• What the task asks: Print exactly the lines below between the line holding "tmp_out (-1) false" and the line holding "(r : outcome", inclusive, and nothing more.

--- Data for analysis Enclosed Below ---

(** ** C9: a missing engine set-up is detected before anything is changed *)

(** C9. When the directory [photo_restoration] or its script [run.py] does
    not exist, [restore_photos] returns [False], the file system is exactly
    what it was (the output directory is neither deleted nor recreated), and
    every operation the call performed is a read-only query: in particular
    the engine was not run. *)
Theorem setup_missing_changes_nothing :
  forall shell (input_folder output_folder : path) (gpu_id : Z)
         (with_scratch hr : bool) (w : World),
    fs_exists (fs w) photo_restoration_dir = false \/
    fs_exists (fs w) run_py_path = false ->
    exists t,
      restore_photos shell input_folder output_folder gpu_id with_scratch hr w
      = (Val false, mkWorld (fs w) (trace w ++ t))
      /\ forallb is_query t = true.
Proof.
  intros shell i o g s h w H.
  unfold restore_photos.
  destruct (fs_exists (fs w) photo_restoration_dir) eqn:E1.
  - destruct H as [H|H]; [discriminate|].
    exists [EvExists photo_restoration_dir; EvExists run_py_path]. split; [|reflexivity].
    erewrite bind_Val by apply os_path_exists_run. rewrite E1. cbn [negb].
    erewrite bind_Val by apply os_path_exists_run. cbn [fs].
    fold run_py_path. rewrite H. cbn. now rewrite <- app_assoc.
  - exists [EvExists photo_restoration_dir]. split; [|reflexivity].
    erewrite bind_Val by apply os_path_exists_run. now rewrite E1.
Qed.

(** An instance: a file system without the engine, holding an earlier
    output. *)
Lemma setup_missing_changes_nothing_witness :
  exists t,
    restore_photos shell_idle tmp_in tmp_out (-1)
      false false (mkWorld fs_no_engine [])
    = (Val false, mkWorld fs_no_engine ([] ++ t))
    /\ forallb is_query t = true.
Proof.
  apply (setup_missing_changes_nothing shell_idle tmp_in
           tmp_out (-1) false false (mkWorld fs_no_engine [])).
  left. reflexivity.
Defined.

(** ** C3, C4: the size of the comparison image *)

Lemma and_then_inv {A B} (r : outcome A) (k : A -> outcome B) b :
  and_then r k = Val b -> exists a, r = Val a /\ k a = Val b.
Proof. destruct r as [a|e]; cbn; intros E; [now exists a | discriminate]. Qed.










(** The truncated double-precision product is not the exact quotient
    either: for a 7 x 21 original [21 * (600 / 14)] is just below 900. *)
Example H_new_7_21 : H_new 7 21 = Val 899%Z /\ (21 * 600 / (2 * 7) = 900)%Z.
Proof. split; vm_compute; reflexivity. Qed.




(** ** What a computation adds to the trace *)

Section Appends.

Variable P : event -> Prop.

Lemma appends_ret {A} (a : A) : appends P (ret a).
Proof.
  intros w r w' [= <- <-]. exists []. now rewrite app_nil_r.
Qed.

Lemma appends_raise {A} e : appends P (@raise A e).
Proof.
  intros w r w' [= <- <-]. exists []. now rewrite app_nil_r.
Qed.

Lemma appends_get_fs : appends P get_fs.
Proof.
  intros w r w' [= <- <-]. exists []. now rewrite app_nil_r.
Qed.

Lemma appends_put_fs f : appends P (put_fs f).
Proof.
  intros w r w' [= <- <-]. exists []. cbn. now rewrite app_nil_r.
Qed.

Lemma appends_log e : P e -> appends P (log e).
Proof.
  intros He w r w' [= <- <-]. exists [e]. cbn. split; auto.
Qed.

Lemma appends_bind {A B} (m : M A) (k : A -> M B) :
  appends P m -> (forall a, appends P (k a)) -> appends P (bind m k).
Proof.
  intros Hm Hk w r w'. unfold bind.
  destruct (m w) as [[a|e] w1] eqn:Em; intros E.
  - destruct (Hm _ _ _ Em) as (t1 & E1 & F1).
    destruct (Hk a _ _ _ E) as (t2 & E2 & F2).
    exists (t1 ++ t2). rewrite E2, E1, app_assoc. split; auto.
    apply Forall_app. now split.
  - injection E as <- <-. exact (Hm _ _ _ Em).
Qed.

Lemma appends_for_each {A} (xs : list A) (body : A -> M unit) :
  (forall x, appends P (body x)) -> appends P (for_each xs body).
Proof.
  intros Hb. induction xs as [|x xs IH]; cbn.
  - apply appends_ret.
  - apply appends_bind; auto.
Qed.

End Appends.

(** One step of the analysis of a computation's trace. *)
Ltac appends_step :=
  lazymatch goal with
  | |- appends _ (bind _ _) => apply appends_bind; [|intros ?]
  | |- appends _ (ret _) => apply appends_ret
  | |- appends _ (raise _) => apply appends_raise
  | |- appends _ get_fs => apply appends_get_fs
  | |- appends _ (put_fs _) => apply appends_put_fs
  | |- appends _ (log _) => apply appends_log
  | |- appends _ (for_each _ _) => apply appends_for_each; intros ?
  | |- appends _ (match ?x with _ => _ end) => destruct x
  end.

Lemma appends_os_path_exists P p :
  P (EvExists p) -> appends P (os_path_exists p).
Proof. intros. unfold os_path_exists. repeat appends_step. auto. Qed.

Lemma appends_os_path_isdir P p :
  P (EvIsdir p) -> appends P (os_path_isdir p).
Proof. intros. unfold os_path_isdir. repeat appends_step. auto. Qed.

Lemma appends_os_listdir P p :
  P (EvListdir p) -> appends P (os_listdir p).
Proof. intros. unfold os_listdir. repeat appends_step. auto. Qed.

Lemma appends_os_makedirs P p exist_ok :
  P (EvMakedirs p) -> appends P (os_makedirs p exist_ok).
Proof. intros. unfold os_makedirs. repeat appends_step. auto. Qed.

Lemma appends_shutil_rmtree P p :
  P (EvRmtree p) -> appends P (shutil_rmtree p).
Proof. intros. unfold shutil_rmtree. repeat appends_step. auto. Qed.

Lemma appends_write_file P p c : appends P (write_file p c).
Proof. unfold write_file. repeat appends_step. Qed.

Lemma appends_Image_open P p :
  P (EvOpen p) -> appends P (Image_open p).
Proof. intros. unfold Image_open. repeat appends_step. auto. Qed.

Lemma appends_Image_save_jpeg P im p :
  P (EvSave p) -> appends P (Image_save_jpeg im p).
Proof.
  intros. unfold Image_save_jpeg.
  appends_step; [appends_step; auto|].
  destruct (im_mode im); first [apply appends_write_file | apply appends_raise].
Qed.

Lemma appends_shutil_copy2 P src dst :
  P (EvCopy src dst) -> appends P (shutil_copy2 src dst).
Proof.
  intros. unfold shutil_copy2.
  appends_step; [appends_step; auto|].
  appends_step; [appends_step|].
  destruct (node_at a0 src) as [[c|]|];
    first [apply appends_write_file | apply appends_raise].
Qed.

(** ** Paths and file systems *)

Lemma path_eqb_eq p q : path_eqb p q = true <-> p = q.
Proof.
  revert q. induction p as [|a p IH]; intros [|b q]; cbn; try easy.
  rewrite andb_true_iff, String.eqb_eq, IH. split.
  - now intros [-> ->].
  - now intros [= -> ->].
Qed.

Lemma path_eqb_refl p : path_eqb p p = true.
Proof. now apply path_eqb_eq. Qed.

Lemma path_eqb_neq p q : path_eqb p q = false <-> p <> q.
Proof.
  rewrite <- path_eqb_eq. destruct (path_eqb p q); split; congruence.
Qed.

Lemma under_refl d : under d d = true.
Proof. induction d as [|a d IH]; cbn; [easy|]. now rewrite String.eqb_refl. Qed.

(** [p] is at or below [d] exactly when [d] is a prefix of [p]. *)
Lemma under_iff d p : under d p = true <-> exists rest, p = d ++ rest.
Proof.
  revert p. induction d as [|a d IH]; intros p; cbn.
  - split; [now exists p | easy].
  - destruct p as [|b p]; [split; [easy | now intros [? ?]]|].
    rewrite andb_true_iff, String.eqb_eq, IH. split.
    + intros [-> [rest ->]]. now exists rest.
    + intros [rest [= -> ->]]. split; [easy | now exists rest].
Qed.

(** A proper prefix of [d] is not below [d]. *)
Lemma under_proper_prefix q rest :
  rest <> [] -> under (q ++ rest) q = false.
Proof.
  intros Hr. destruct (under (q ++ rest) q) eqn:E; [|easy].
  apply under_iff in E as [r E]. exfalso.
  assert (L : length q = length ((q ++ rest) ++ r)) by now rewrite <- E.
  rewrite !length_app in L. destruct rest; [easy | cbn in L; lia].
Qed.

Lemma child_name_under d p n : child_name d p = Some n -> under d p = true.
Proof.
  revert p. induction d as [|a d IH]; intros p; cbn; [easy|].
  destruct p as [|b p]; [easy|].
  destruct (String.eqb a b); [cbn; apply IH | easy].
Qed.

Lemma child_name_self d : child_name d d = None.
Proof.
  induction d as [|a d IH]; cbn; [easy|]. now rewrite String.eqb_refl.
Qed.

Lemma split_last_inv p parent n :
  split_last p = Some (parent, n) -> p = parent ++ [n].
Proof.
  revert parent n. induction p as [|c p IH]; intros parent n; [easy|].
  destruct p as [|c' p'].
  - cbn. now intros [= <- <-].
  - change (split_last (c :: c' :: p'))
      with (match split_last (c' :: p') with
            | Some (d, n) => Some (c :: d, n)
            | None => None
            end).
    destruct (split_last (c' :: p')) as [[d m]|] eqn:E; [|easy].
    intros [= <- <-]. cbn. f_equal. now apply IH.
Qed.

--- End of Enclosed Data for analysis ---

• Response area:
           tmp_out (-1) false false (mkWorld fs_no_engine [])).
  left. reflexivity.
Defined.

(** ** C3, C4: the size of the comparison image *)

Lemma and_then_inv {A B} (r : outcome A) (k : A -> outcome B) b :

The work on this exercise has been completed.